There is an interesting gammatria regarding the angel Michael and God's judgment coming from the Temple:

... Isaiah said, "For lo! The Lord shall come forth from His place," hinneh yhwh yose' mi-meqomo (Isaiah 26:21). The word yose' (comes forth) has the numerical value of Michael (i.e., both expressions equal 101). 2

18b and he cried with a loud cry to him who had the sharp sickle, saying, "Thrust in your sharp sickle and gather the clusters of the vine of the earth, for her grapes are fully ripe."

It is not clear as to the exact identification of this "vine of the earth." The reference to the grapes being "fully ripe" would be an allusion to reaching the "full measure" of sinfulness.

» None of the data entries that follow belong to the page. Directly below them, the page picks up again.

Definition sample_segments : list (@TimestampedTextSegment demo) :=
  [ @Build_TimestampedTextSegment demo 0%Z 1%Z "hello";
    @Build_TimestampedTextSegment demo 1%Z 3725%Z "world" ].

(** A reply that carries a status and nothing else. *)
Definition bare (s : string) : @Transcription demo :=
  @Build_Transcription demo s None None.

Definition sample_complete : @Transcription demo :=
  @Build_Transcription demo "complete" (Some "hello world") (Some sample_segments).

(** A service that answers the first status requests from [script] and every
    later one with [rest]. *)
Definition scripted (script : list (@Transcription demo))
           (rest : @Transcription demo) : @Remote demo :=
  @Build_Remote demo (Arrived "42") (fun k => Arrived (nth k script rest)).

(** [n] queued replies, then [failed] for good. *)
Definition fails_after (n : nat) : @Remote demo :=
  @Build_Remote demo (Arrived "42")
    (fun k => Arrived (if (k <? n)%nat then bare "queued" else bare "failed")).

(** A service that sends the same reply for ever. *)
Definition always_replies (t : @Transcription demo) : @Remote demo :=
  @Build_Remote demo (Arrived "42") (fun _ => Arrived t).

(** An engine with timestamps on and a pattern with a letter that [format]
    has no token for. *)
Definition unrenderable_engine : TranscriptionEngine :=
  {| settings :=
       {| debug := false; verbosity := 1; dev := false; translate := false;
          timestamps := true; timestampFormat := "nn:ss";
          transcription_engine := "swiftink"; swiftinkToken := "token";
          whisperASRUrl := "http://localhost:9000";
          azureKey := "key"; azureRegion := "westeurope"; azureLang := "auto" |};
     has_status_bar := false |}.

Definition sample_service (events : list SdkEvent) : SpeechService :=
  {| wav_ready := Arrived tt; fired := events |}.

(** An engine whose WhisperASR runs are empty transcripts. *)
Definition sample_methods (this : TranscriptionEngine) : Backend -> TFile -> Run :=
  @engine_methods demo this
    (scripted [bare "queued"; bare "queued"] sample_complete)
    (sample_service [OnRecognized RecognizedSpeech "hello"; OnSessionStopped])
    (fun _ => ([], Resolved "")).
(** The evaluation of a RUNNING task with a remote terminal, with both
    flags clear: by the terminal id of the surface. *)
Lemma update_actionable w wd g t r st :
  widgets st !! w = Some wd ->
  guard wd = Some g ->
  task g = Some t ->
  task_state t = RUNNING ->
  task_terminal t = Some r ->
  r <> ""%string ->
  starting g = false ->
  attachingToTask g = false ->
  update w st =
  if validateId (terminalId wd)
  then (attachIssued w g (terminalId wd) r st, Normal tt)
  else (startIssued w g None st, Normal tt).
Proof.
  intros Hw Hg Ht Hstate Hterm Hne Hs Ha.
  unfold update. rewrite Hw, Hg, Ht.
  rewrite !(taskStateIs_Some t RUNNING) by done. simpl.
  rewrite Hterm, (truthy_Some _ Hne), Hs, Ha. simpl.
  destruct (validateId (terminalId wd)); simpl; unfold bind.
  - by rewrite (attachToTask_issues w wd g).
  - by rewrite (start_issues w wd g).
Qed.

(** X14: the open signal and the open-failure signal of a task terminal
    do the same.  For a RUNNING task with a remote terminal and no attach
    in flight they clear [starting] and then, if the surface has a valid
    terminal id, attach it to the task with that id; if it has none, they
    call [start()] again at once and set [starting] again. *)
Theorem open_signal_acts st w wd g t r tid :
  widgets st !! w = Some wd ->
  guard wd = Some g ->
  task g = Some t ->
  task_state t = RUNNING ->
  task_terminal t = Some r ->
  r <> ""%string ->
  attachingToTask g = false ->
  let st' := handle (EvDidOpen w tid) st in
  handle (EvDidOpenFailure w tid) st = st' /\
  (validateId tid = true ->
   trace st' = trace st ++ [Call (ServerAttach tid r)] /\
   getGuard w st' = Some (setAttachingToTask true (setStarting false g))) /\
  (validateId tid = false ->
   trace st' = trace st ++ [Call (Start w None)] /\
   getGuard w st' = Some (setStarting true g)).
Proof.
  intros Hw Hg Ht Hstate Hterm Hne Ha st'. split; [done|].
  subst st'. unfold handle, onDidOpenListeners.
  set (wd0 := withTerminalId tid wd).
  assert (Hw0 : widgets (setTerminalId w tid st) !! w = Some wd0).
  { simpl. by rewrite list_lookup_alter_eq, Hw. }
  rewrite (resetStarting_at w wd0 g) by done.
  set (g0 := setStarting false g).
  set (st0 := setGuard w g0 (setTerminalId w tid st)).
  assert (Hw0' : widgets st0 !! w = Some (withGuard (Some g0) wd0)).
  { subst st0. by apply widgets_setGuard. }
  rewrite (update_actionable w (withGuard (Some g0) wd0) g0 t r st0) by done.
  cbn [terminalId withGuard wd0 withTerminalId].
  split; intros Hv; rewrite Hv; simpl.
  - split; [done|]. unfold getGuard. simpl.
    by rewrite !list_lookup_alter_eq, Hw.
  - split; [done|]. unfold getGuard. simpl.
    by rewrite !list_lookup_alter_eq, Hw.
Qed.

End OpenFacts.

Lemma open_signal_acts_witness :
  let st' := @handle Samples.theia (EvDidOpen 0 5) Samples.startingState in
  @handle Samples.theia (EvDidOpenFailure 0 5) Samples.startingState = st' /\
  (@validateId Samples.theia 5 = true ->
   trace st' = trace Samples.startingState ++ [Call (ServerAttach 5 "r1")] /\
   getGuard 0 st'
   = Some (setAttachingToTask true
             (setStarting false
                {| starting := true; attachingToTask := false;
                   task := Some Samples.running1 |}))) /\
  (@validateId Samples.theia 5 = false ->
   trace st' = trace Samples.startingState ++ [Call (Start 0 None)] /\
   getGuard 0 st'
   = Some (setStarting true
             {| starting := true; attachingToTask := false;
                task := Some Samples.running1 |})).
Proof.
  apply (@open_signal_acts Samples.theia Samples.startingState 0
           {| widget_id := "gitpod-task-terminal:t1";
              gitpodKind := Some "gitpod-task"%string;
              terminalId := -1; isDisposed := false;
              guard := Some {| starting := true; attachingToTask := false;
                               task := Some Samples.running1 |} |}
           {| starting := true; attachingToTask := false;
              task := Some Samples.running1 |} Samples.running1 "r1"%string 5).
  - vm_compute. reflexivity.
  - reflexivity.
  - reflexivity.
  - reflexivity.
  - reflexivity.
  - discriminate.
  - reflexivity.
Defined.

Consider the following citations from Talmud and Midrash:

Talmud - Chullin 92a - R. Jeremiah b. Abba said: The ‘vine’ is Israel, for so it is written: Thou didst pluck up a vine out of Egypt. The ‘three branches’ are the three Festivals on which Israel go up [to the Temple] every year. ‘And as it was budding’: the time Is come for Israel to be fruitful and to multiply, for so it is written: And the children of Israel were fruitful, and increased abundantly. ‘Its blossoms shot forth’: the time is come for Israel to be redeemed. for so it is written: And their lifeblood is dashed against My garments, and I have stained all My raiment. ‘And the clusters thereof brought forth ripe grapes’: the time is come for Egypt to drink the cup of staggering. And this is in accordance with what Raba had said: Why are three cups mentioned in connection with Egypt? One [refers to the cup] which she drank in the days of Moses; the other to that which she drank in the days of Pharaoh-Necho; and the third to that which she is destined to drink together with all the nations. R. Abba said to R. Jeremiah b. Abba: When Rab expounded [this verse] in an Aggadic lecture he expounded it as you have done. R. Simeon b. Lakish said: This people [Israel] is like unto a vine: its branches are the aristocracy, its clusters the scholars, its leaves the common people, its twigs those in Israel that are void of learning. This is what was meant when word was sent from there [Palestine]. ‘Let the clusters pray for the leaves, for were it not for the leaves the clusters could not exist’.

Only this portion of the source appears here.